> **TASK GOAL**:
Beginning with the first line, transcribe the entries below exactly through the line containing "require_refresh target token", inclusive.

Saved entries
•••

(** ** Change *)

Lemma require_refresh_Ok target token u db db0 now :
  tables_ok db → families db0 = families db → refresh_tokens db0 = refresh_tokens db →
  require_refresh target token (lock_families u None db0)
    (lock_refresh_tokens (fr_id <$> lock_families u None db0) db0) now = Ok tt →
  ∃ f t, families db !! tg_family_id target = Some f ∧ fr_user_id f = u ∧ fr_status f = FAMILY_ACTIVE ∧
    now < fr_expires_at f ∧ refresh_tokens db !! tg_token_id target = Some t ∧
    rt_family_id t = tg_family_id target ∧ rt_digest t = token_digest token ∧ rt_used_at t = None.
Proof.
  clear. intros Hok Hf Ht Hreq. unfold require_refresh in Hreq.
  destruct (find _ (lock_families _ _ _)) as [f|] eqn:E1; [|done].
  destruct (find _ (lock_refresh_tokens _ _)) as [t|] eqn:E2; [|done].
  apply find_elem in E1 as [Hin1 Hid1%Z.eqb_eq], E2 as [Hin2 Hid2%Z.eqb_eq].
  apply raise_if_Ok, negb_false_iff in Hreq. rewrite !andb_true_iff in Hreq.
  destruct Hreq as [[[[[_ Ha%bool_decide_eq_true] Hexp%Z.ltb_lt] Htf%Z.eqb_eq] Hd%bool_decide_eq_true] Hunused].
  destruct (lock_families_active _ _ _ Hin1) as [Hu _].
  unfold lock_families in Hin1. unfold lock_refresh_tokens in Hin2.
  apply elem_of_select in Hin1 as [_ [k Hk]], Hin2 as [_ [k2 Hk2]]. rewrite Hf in Hk. rewrite Ht in Hk2.
  destruct (tb_row _ _ _ _ (to_families _ Hok) _ _ Hk) as [Hkey _].
  destruct (tb_row _ _ _ _ (to_refresh _ Hok) _ _ Hk2) as [Hkey2 _].
  exists f, t. split_and!; try congruence. by destruct (rt_used_at t).
Qed.

Lemma change_password_transaction_Ok env p target snapshot token hash r u db g db' :
  accounts_ok db → users db !! us_id r = Some r → user_from_record r = Ok u →
  change_password_transaction env p target snapshot token hash (Some u) db = Ok (g, db') →
  us_id r = principal_id p ∧ us_status r = ACTIVE ∧ us_password_hash r = user_password_hash snapshot ∧
  (∃ f t, families db !! tg_family_id target = Some f ∧ fr_user_id f = us_id r ∧ fr_status f = FAMILY_ACTIVE ∧
    ae_now env < fr_expires_at f ∧ refresh_tokens db !! tg_token_id target = Some t ∧
    rt_family_id t = tg_family_id target ∧ rt_digest t = token_digest token ∧ rt_used_at t = None) ∧
  keeps db db' ∧ users db' = <[us_id r := with_hash hash (ae_now env) r]> (users db) ∧
  resets db' = end_resets (ae_now env) (us_id r) (resets db) ∧
  (∃ e, security_events db' = security_events db ++ [e] ∧ ev_subject_user_id e = us_id r ∧ ev_type e = PASSWORD_CHANGED) ∧
  ∃ refresh id, g = mkPasswordChangeGrant refresh (ae_now env + days 7) (ae_now env) ∧
    families db !! ae_family_id env = None ∧
    refresh_tokens db' = <[id := mkRefreshRow id (ae_family_id env) (token_digest refresh) (ae_now env) None None]>
                           (refresh_tokens db) ∧
    families db' = <[ae_family_id env := mkFamilyRow (ae_family_id env) (us_id r) FAMILY_ACTIVE
                                           (ae_now env + days 7) None (ae_now env) (ae_now env)]>
                     (end_sessions (ae_now env) (us_id r) (families db)).
Proof.
  intros Hok Hr Hu Htx. destruct (user_from_record_Ok _ _ Hu) as (Hid & Hrole & Hstatus & Hhash & _).
  apply bind_Ok in Htx as ([] & Hg%raise_if_Ok & Htx). rewrite !orb_false_iff, !negb_false_iff in Hg.
  destruct Hg as [[Huid%Z.eqb_eq Ha%bool_decide_eq_true] Hh%bool_decide_eq_true].
  apply bind_Ok in Htx as ([] & Hreq & Htx). rewrite Hid in *.
  apply (require_refresh_Ok _ _ _ db) in Hreq; [|apply Hok|done|done].
  apply bind_Ok in Htx as (db1 & Hhashed & Htx). apply bind_Ok in Htx as (db2 & Hrev & Htx).
  apply bind_Ok in Htx as (db3 & Hfam & Htx). apply bind_Ok in Htx as ([[refresh id] db4] & Hiss & Htx).
  apply bind_Ok in Htx as (db5 & Hres & Htx). apply bind_Ok in Htx as (db6 & Haud & [= <- <-]).
  destruct (change_hash_keeps _ _ _ _ _ _ Hok Hr Hhashed) as [Hk1 ->]. fold (with_hash hash (ae_now env) r) in *.
  destruct (end_sessions_keeps (ae_now env) (us_id r) db _ db2 (proj1 Hk1) eq_refl Hrev) as [Hk2 ->].
  assert (user_active (us_id r) (set_families (end_sessions (ae_now env) (us_id r) (families db))
    (set_users (<[us_id r := with_hash hash (ae_now env) r]> (users db)) db))) as Hua.
  { exists (with_hash hash (ae_now env) r). cbn. rewrite lookup_insert_eq. split; [done|]. cbn. congruence. }
  destruct (start_session_keeps _ _ _ _ _ _ _ _ _ (proj1 Hk2) Hua Hfam Hiss) as (Hk3 & Hnf & Hnt & ->).
  destruct (end_resets_keeps (ae_now env) (us_id r) db _ db5 (proj1 Hk3) eq_refl Hres) as [Hk4 ->].
  destruct (audit_password_keeps env (us_id r) (Some p) (ae_now env) _ db6 (with_hash hash (ae_now env) r) (proj1 Hk4))
    as (Hk5 & e & -> & He1 & He2 & _); [cbn; by rewrite lookup_insert_eq|done|by intros q [= <-]|].
  split_and!; try done; try congruence.
  - eapply keeps_trans; [exact Hk1|intros _]. eapply keeps_trans; [exact Hk2|intros _].
    eapply keeps_trans; [exact Hk3|intros _]. eapply keeps_trans; [exact Hk4|by intros _].
  - by exists e.
  - exists refresh, id. split_and!; try done. cbn in Hnf. unfold end_sessions in Hnf.
    rewrite lookup_fmap in Hnf. by apply fmap_None in Hnf.
Qed.

Lemma change_password_Ok env at_ seen validated p token current new db g :
  accounts_ok db → oc_result (change_password env at_ seen validated p token current new db) = Ok g →
  ∃ target snapshot hash r u, find_refresh (token_digest token) seen = Some target ∧
    tg_user_id target = principal_id p ∧
    password_verify current (user_password_hash snapshot) = Ok true ∧ password_hash new = Ok hash ∧
    users db !! tg_user_id target = Some r ∧ us_id r = tg_user_id target ∧ user_from_record r = Ok u ∧
    change_password_transaction env p target snapshot token hash (Some u) db =
      Ok (g, oc_db (change_password env at_ seen validated p token current new db)).
Proof.
  unfold change_password. intros Hok. destruct (find_refresh _ seen) as [target|]; [|done].
  destruct (Z.eqb_spec (tg_user_id target) (principal_id p)) as [Heq|]; [|done]. cbn [negb].
  intros (db' & Hrun & -> & _)%finish_Ok. apply bind_Ok in Hrun as ([snapshot db0] & _ & Hrun).
  apply bind_Ok in Hrun as (matches & Hver & Hrun). apply bind_Ok in Hrun as ([] & Hm%raise_if_Ok%negb_false_iff & Hrun).
  apply bind_Ok in Hrun as (hash & Hh & Hrun). apply on_user_Ok in Hrun as ([u|] & Hu & Hrun); [|done].
  apply locked_row in Hu as (r & Hr & Hid & Hu); [|done].
  exists target, snapshot, hash, r, u. split_and!; try done. by rewrite Hm in Hver.
Qed.

Lemma change_password_keeps env at_ seen validated p token current new db :
  accounts_ok db → keeps db (oc_db (change_password env at_ seen validated p token current new db)).
Proof.
  intros Hok. destruct (oc_result (change_password env at_ seen validated p token current new db)) as [g|e] eqn:E.
  - apply change_password_Ok in E as (target & snap & hash & r & u & _ & _ & _ & _ & Hr & Hid & Hu & Htx); [|done].
    rewrite <- Hid in Hr.
    by apply change_password_transaction_Ok with (r := r) in Htx as (_ & _ & _ & _ & ? & _).
  - unfold change_password in *. destruct (find_refresh _ _); [|by apply keeps_refl].
    destruct (negb _); [by apply keeps_refl|].
    match type of E with oc_result (finish _ _ ?m) = _ => by destruct m as [[]|]; [|apply keeps_refl] end.
Qed.

(** ** Requesting a reset *)

Lemma request_reset_transaction_Ok env email r u db m db' :
  accounts_ok db → users db !! us_id r = Some r → user_from_record r = Ok u →
  request_reset_transaction env email (Some u) db = Ok (m, db') →
  keeps db db' ∧ users db' = users db ∧
  match m with
  | None => db' = db
  | Some m => us_status r = ACTIVE ∧
      ∃ token id t c, m = mkEmailDeliveryMessage PASSWORD_RESET_MESSAGE email (PasswordResetToken token) ∧
        user_email u = email ∧ reset_tokens db !! id = None ∧ reset_tokens db' !! id = Some t ∧
        tk_digest t = token_digest token ∧ tk_used_at t = None ∧
        resets db' !! tk_challenge_id t = Some c ∧ rs_user_id c = us_id r ∧ rs_status c = CH_ACTIVE ∧
        ae_now env < rs_expires_at c
  end.
Proof.
  intros Hok Hr Hu. destruct (user_from_record_Ok _ _ Hu) as (Hid & Hrole & Hstatus & Hhash & _).
  unfold request_reset_transaction. rewrite Hid, Hstatus.
  destruct (_ || _) eqn:Hg; [intros [= <- <-]; by split; [apply keeps_refl|]|].
  apply orb_false_iff in Hg as [Ha%negb_false_iff%bool_decide_eq_true He%negb_false_iff%bool_decide_eq_true].
  cbv zeta. intros ([current db1] & Hexp & Htx)%bind_Ok.
  assert (keeps db db1 ∧ users db1 = users db ∧ reset_tokens db1 = reset_tokens db ∧
    match current with
    | Some c => ∃ q, resets db1 !! rsc_id c = Some q ∧ rs_user_id q = us_id r ∧ rs_status q = CH_ACTIVE ∧
        ae_now env < rs_expires_at q
    | None => True
    end) as (Hk1 & Hu1 & Hrt1 & Hcur).
  { destruct (find _ _) as [c|] eqn:Hc; [|injection Hexp as <- <-; split; [by apply keeps_refl|done]].
    apply find_elem in Hc as [Hc _]. apply lock_challenges_row in Hc as (q & Hq & -> & Hqu & Hact); [|apply Hok].
    cbn in Hexp, Hq. destruct (Z.leb_spec (rs_expires_at q) (ae_now env)) as [Hle|Hlt].
    - apply bind_Ok in Hexp as (db2 & Hexp & [= <- <-]).
      pose proof (expire_challenge_keeps _ _ _ _ Hok Hq Hact Hexp) as [Hk Hus]. split_and!; try done.
      by apply bind_Ok in Hexp as (? & _ & [= <-]).
    - injection Hexp as <- <-. split_and!; [by apply keeps_refl|done|done|]. by exists q. }
  apply bind_Ok in Htx as ([c db2] & Hcreate & Htx).
  assert (keeps db1 db2 ∧ users db2 = users db1 ∧ reset_tokens db2 = reset_tokens db1 ∧
    ∃ q, resets db2 !! rsc_id c = Some q ∧ rs_user_id q = us_id r ∧ rs_status q = CH_ACTIVE ∧
        ae_now env < rs_expires_at q) as (Hk2 & Hu2 & Hrt2 & q & Hq & Hqu & Hact & Hlive).
  { destruct current as [c'|]; [injection Hcreate as -> ->; split; [apply keeps_refl, Hk1|done]|].
    assert (user_active (us_id r) db1) as Hua by (exists r; by rewrite Hu1).
    pose proof (create_reset_challenge_keeps _ _ _ _ _ _ _ (proj1 Hk1) Hua Hcreate) as (Hk & Hus & Hid' & Hq).
    apply bind_Ok in Hcreate as (? & Hins & [= <- <-]). apply bind_Ok in Hins as (? & _ & [= <-]).
    split_and!; try done. eexists. split_and!; [exact Hq|done|done|]. cbn. unfold minutes, seconds. lia. }
  apply bind_Ok in Htx as ([[token id] db3] & Hiss & [= <- <-]).
  apply issue_reset_token_keeps in Hiss as (Hk3 & Hnew & ->); [|apply Hk2].
  split_and!; [|cbn; congruence|done|].
  - eapply keeps_trans; [exact Hk1|]. intros _. eapply keeps_trans; [exact Hk2|]. by intros _.
  - exists token, id. eexists _, q. split_and!; try done; [congruence|cbn; by rewrite lookup_insert_eq|..]; done.
Qed.

Lemma request_password_reset_keeps env send seen email db :
  accounts_ok db → keeps db (oc_db (request_password_reset env send seen email db)).
Proof.
  intros Hok. unfold request_password_reset. rewrite then_deliver_db. apply finish_keeps; [done|]. intros m db' Hrun.
  apply bind_Ok in Hrun as ([s|] & _ & Hrun); [|injection Hrun as _ <-; by apply keeps_refl].
  destruct (negb _); [injection Hrun as _ <-; by apply keeps_refl|].
  apply on_user_Ok in Hrun as ([u|] & Hu & Hrun); [|injection Hrun as _ <-; by apply keeps_refl].
  apply locked_row in Hu as (r & Hr & Hid & Hu); [|done]. rewrite <- Hid in Hr.
  by apply (request_reset_transaction_Ok _ _ r) in Hrun as [? _].
Qed.

(** ** Administration *)

Definition with_role (role : UserRole) (now : Z) (r : UserRow) : UserRow :=
  mkUserRow (us_id r) (us_email r) (us_name r) (us_password_hash r) role (us_status r) (us_created_at r) now.
Definition with_status (status : UserStatus) (now : Z) (r : UserRow) : UserRow :=
  mkUserRow (us_id r) (us_email r) (us_name r) (us_password_hash r) (us_role r) status (us_created_at r) now.

Lemma NewUserSecurityEvent_init_Ok e e' : NewUserSecurityEvent_init e = Ok e' → e' = e.
Proof. clear. by intros ([] & _ & [= <-])%bind_Ok. Qed.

•••

> **ANSWER TO THIS TASK**:
(** ** Change *)

Lemma require_refresh_Ok target token u db db0 now :
  tables_ok db → families db0 = families db → refresh_tokens db0 = refresh_tokens db →
  require_refresh target token (lock_families u None db0)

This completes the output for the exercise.